Despite my efforts to learn Japanese in my first year living in Japan, there was no way I could read anything on the page. My fellow students were not able to relate the meaning of the text to me, but I didn't mind this at all. I treated it purely as a musical experience.
The recitation begins
After a prelude on the instrument, he started to sing. While the pitch was exact, the timbre of his voice made it so unlike anything I was familiar with. I could not call it song. Nor would I describe it as chant. It was something in between, like words spoken in song.
The instrument never accompanied the voice; Fumon alternated between instrument and voice from start to end. Sometimes he played short three- and four-note idiomatic patterns on the open strings, with occasional longer interludes, particularly after a florid melodic line in the voice.
I was surprised with the range of pitch on the instrument with just four frets and four strings.
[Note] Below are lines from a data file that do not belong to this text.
(** * Running a task *)

(** [Run] returns no error exactly when [InitTargets] returned none, the
    component of the task was found and the call of its command answered
    the exit code 0 without error.  A call that answers neither a result
    nor an error is a failure: a run error with exit code 0, no error and
    no status.  An error of [InitTargets] is returned as it is, whatever
    the component and the command are. *)
Theorem Run_succeeds_iff (env : Collaborators)
    (component : list Event → string → result nat)
    (callDynamicFunc :
       list Event → nat → list string → list string → option Z * option error)
    (status_FromError : error → option string) (task : Task.t) (s s' : Store) :
  (Run env component callDynamicFunc status_FromError task s = (s', Returns None)
   ↔ ∃ cmd,
       InitTargets env s = (s', Returns None)
       ∧ component (log s') (Task.Component_Name task) = Ok cmd
       ∧ callDynamicFunc (log s') cmd
           (strings.Split (Task.CommandName task) " ") (Task.CliArgs task)
         = (Some 0%Z, None))
  ∧ (∀ cmd,
       InitTargets env s = (s', Returns None) →
       component (log s') (Task.Component_Name task) = Ok cmd →
       callDynamicFunc (log s') cmd
         (strings.Split (Task.CommandName task) " ") (Task.CliArgs task)
       = (None, None) →
       Run env component callDynamicFunc status_FromError task s
       = (s', Returns (Some (Failed {| runError.err := None;
                                       runError.status := None;
                                       runError.exitCode := 0 |}))))
  ∧ (∀ err,
       InitTargets env s = (s', Returns (Some err)) →
       Run env component callDynamicFunc status_FromError task s
       = (s', Returns (Some (Passed err)))).
Proof.
  split; [split | split];
    [| | | intros err Hinit; unfold Run; run; by rewrite Hinit].
  - unfold Run. run.
    destruct (InitTargets env s) as [s1 [[e|]| |]]; try done.
    destruct (component (log s1) _) as [cmd|e] eqn:Hc; [| done].
    destruct (callDynamicFunc (log s1) cmd _ _) as [result err] eqn:Hcall.
    destruct err as [e|]; [done |].
    destruct result as [z|]; [| done].
    destruct (decide (z = 0%Z)) as [->|Hz].
    + intros [= <-]. by exists cmd.
    + cbn. by rewrite bool_decide_eq_true_2 by congruence.
  - intros (cmd & Hinit & Hc & Hcall). unfold Run. run.
    by rewrite Hinit, Hc, Hcall.
  - intros cmd Hinit Hc Hcall. unfold Run. run.
    by rewrite Hinit, Hc, Hcall.
Qed.

(** * More on the Factory *)

Section New_more.
Variable NewBasis : list FactoryEvent → list BasisOption → result Candidate.t.

(** After [New] registered a Basis, a call with its resolved name (given
    that the name is not empty) answers the same Basis with no
    construction, whatever [NewBasis] would answer; and a call without a
    name whose candidate resolves to that name answers the same Basis
    too, the registry being unchanged. *)
Theorem New_again_same_Basis
    (NewBasis2 : list FactoryEvent → list BasisOption → result Candidate.t)
    (f : Factory.t) (name : string) (opts opts2 : list nat) (c : Candidate.t) :
  Factory.m f = false → first_lookup_misses f name →
  NewBasis (Factory.trace f ++ [EvLock; EvSub name]) (basis_options name opts)
  = Ok c →
  Factory.registered f !! Candidate.name c = None →
  ∃ f1 b,
    Factory.New NewBasis name opts f = (f1, Returns (Ok b))
    ∧ Factory.bases f !! b = None
    ∧ Factory.registered f1 !! Candidate.name c = Some b
    ∧ (Candidate.name c ≠ "" →
       Factory.New NewBasis2 (Candidate.name c) opts2 f1
       = (add_trace [EvLock; EvUnlock] f1, Returns (Ok b)))
    ∧ (∀ c2,
         NewBasis2 (Factory.trace f1 ++ [EvLock; EvSub ""]) (basis_options "" opts2)
         = Ok c2 →
         Candidate.name c2 = Candidate.name c →
         ∃ f2, Factory.New NewBasis2 "" opts2 f1 = (f2, Returns (Ok b))
               ∧ Factory.registered f2 = Factory.registered f1).
Proof.
  intros Hm Hmiss Hnew Hreg.
  eexists _, _. split; [by apply New_registers |].
  split; [apply not_elem_of_dom, is_fresh |].
  split; [cbn; apply lookup_insert_eq |]. split.
  - intros Hname. apply New_hit; [done | done |]. cbn. apply lookup_insert_eq.
  - intros c2 Hnew2 Hname2. eexists. split.
    + apply (New_candidate_discarded NewBasis2 _ "" opts2 c2);
        [done | by left | done |].
      rewrite Hname2. cbn. apply lookup_insert_eq.
    + done.
Qed.

(** The registry only grows under [New], and two invariants are kept
    whatever the call answers: every entry of the registry is a Basis
    whose name is its key, and no Basis is registered under two names. *)
Theorem New_keeps_registry (f : Factory.t) (name : string) (opts : list nat) :
  Factory.m f = false → registry_well_named f → registry_injective f →
  (∀ n a, Factory.registered f !! n = Some a →
          Factory.registered (Factory.New NewBasis name opts f).1 !! n = Some a)
  ∧ registry_well_named (Factory.New NewBasis name opts f).1
  ∧ registry_injective (Factory.New NewBasis name opts f).1.
Proof.
  intros Hm Hwn Hinj.
  assert (Hfresh : ∀ n a, Factory.registered f !! n = Some a →
                          a ≠ fresh (dom (Factory.bases f))).
  { intros n a Hn Ha. destruct (Hwn n a Hn) as (b & Hb & _).
    apply (is_fresh (dom (Factory.bases f))). rewrite <- Ha.
    apply elem_of_dom. by eexists. }
  destruct (decide (first_lookup_misses f name)) as [Hmiss|Hhit].
  - destruct (NewBasis (Factory.trace f ++ [EvLock; EvSub name])
                (basis_options name opts)) as [c|err] eqn:Hnew.
    + destruct (Factory.registered f !! Candidate.name c) as [w|] eqn:Hreg.
      * rewrite (New_candidate_discarded NewBasis f name opts c w) by done.
        cbn. split; [done |]. split; [| done].
        intros n a Hn. cbn in Hn. destruct (Hwn n a Hn) as (b & Hb & Hname).
        exists b. split; [| done]. cbn. rewrite lookup_insert_ne; [done |].
        intros Hf. by apply (Hfresh n a).
      * rewrite (New_registers NewBasis f name opts c) by done. cbn.
        split; [| split].
        -- intros n a Hn. rewrite lookup_insert_ne; [done |].
           intros <-. by rewrite Hreg in Hn.
        -- intros n a. cbn. intros [[<- <-]|[Hne Hn]]%lookup_insert_Some.
           ++ exists (Basis.Closer (ClosePlugins (Sub name))
                        (Basis.Closer Deregister (Basis.of_candidate c))).
              split; [| done].
              rewrite lookup_alter_eq, lookup_alter_eq, lookup_insert_eq. done.
           ++ destruct (Hwn n a Hn) as (b & Hb & Hname). exists b.
              split; [| done].
              rewrite !lookup_alter_ne, lookup_insert_ne;
                try done; intros Hf; by apply (Hfresh n a).
        -- intros n1 n2 a. cbn.
           intros [[<- <-]|[Hne1 Hn1]]%lookup_insert_Some
                  [[<- Ha]|[Hne2 Hn2]]%lookup_insert_Some; try done.
           ++ exfalso. by apply (Hfresh n2 _ Hn2).
           ++ exfalso. apply (Hfresh n1 _ Hn1). done.
           ++ by apply (Hinj n1 n2 a).
    + rewrite (New_construction_fails NewBasis f name opts err) by done. done.
  - assert (Hname : name ≠ "") by (intros ->; apply Hhit; by left).
    destruct (Factory.registered f !! name) as [b|] eqn:Hreg;
      [| exfalso; apply Hhit; by right].
    rewrite (New_hit NewBasis f name opts b) by done. done.
Qed.

(** Closing the Basis that [New] registered undoes the registration: its
    own cleanup actions run first, then its name is taken out of the
    registry under the lock, then its child plugin manager is closed; the
    registry is as it was before the call of [New]. *)
Theorem New_then_Close_restores (f : Factory.t) (name : string)
    (opts : list nat) (c : Candidate.t) :
  Factory.m f = false → first_lookup_misses f name →
  NewBasis (Factory.trace f ++ [EvLock; EvSub name]) (basis_options name opts)
  = Ok c →
  Factory.registered f !! Candidate.name c = None →
  ∃ f1 b,
    Factory.New NewBasis name opts f = (f1, Returns (Ok b))
    ∧ Factory.registered (Factory.Basis_Close b f1).1 = Factory.registered f
    ∧ Factory.m (Factory.Basis_Close b f1).1 = false
    ∧ Factory.trace (Factory.Basis_Close b f1).1
      = Factory.trace f1 ++ candidate_close_events b c
        ++ [EvLock; EvUnlock; EvPluginsClose (Sub name)].
Proof.
  intros Hm Hmiss Hnew Hreg.
  eexists _, _. split; [by apply New_registers |].
  match goal with
  | |- context [Factory.Basis_Close ?b ?f1] =>
      destruct (Basis_Close_registered f1 b c (Sub name)) as (Hr & Hm' & Ht)
  end.
  - done.
  - cbn. by rewrite lookup_alter_eq, lookup_alter_eq, lookup_insert_eq.
  - split; [| split; [done | done]].
    rewrite Hr. cbn. by apply delete_insert_id.
Qed.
The sound of the plectrum striking the faceboard was really unexpected. The myriad of different plectrum strokes fascinated me. I couldn’t believe how delicately Fumon used the plectrum - this piece of wood which I could hardly hold. The visual experience of seeing the manner in which his arm synchronised with the poise in the flow of sound was absorbing.
We arrived at the fast tremolo section, known as kuzure, of which I’d just spent two weekends learning one small section. Unexpectedly, the plectrum disappeared in a whir of movement that produced a sound beyond anything I had thought possible on such an instrument. The rhythm was measured to knock the listeners’ expectations, yet leave them fulfilled. It was a feast for the eye and the ear and the presence of the man grew to an immensity that I had not felt in any person before.
Even with my experience in making music, all my study of music theory, and my research into ethnomusicology, I wasn’t prepared for this performance. I couldn’t get my bearings. It was too foreign to me. In the end, I was overwhelmed to the point that I deliberately tried not to take the performance in but merely be present in the space.
The performance was very intense and long, almost thirty minutes. I was deeply impressed to see this 84-year-old man singing and playing with every fibre of his being.
When the recitation finished, I knew it had been special. The other students were greatly moved, too, and spoke to Fumon at length.
At this time, I hadn't any means of understanding what the recitation was about. As I became more proficient in Japanese, I began to understand the nature of the subject matter of many of these songs. In the next post, I would like to introduce the recitation Fumon sang that day, and the difficulties I found with this kind of material.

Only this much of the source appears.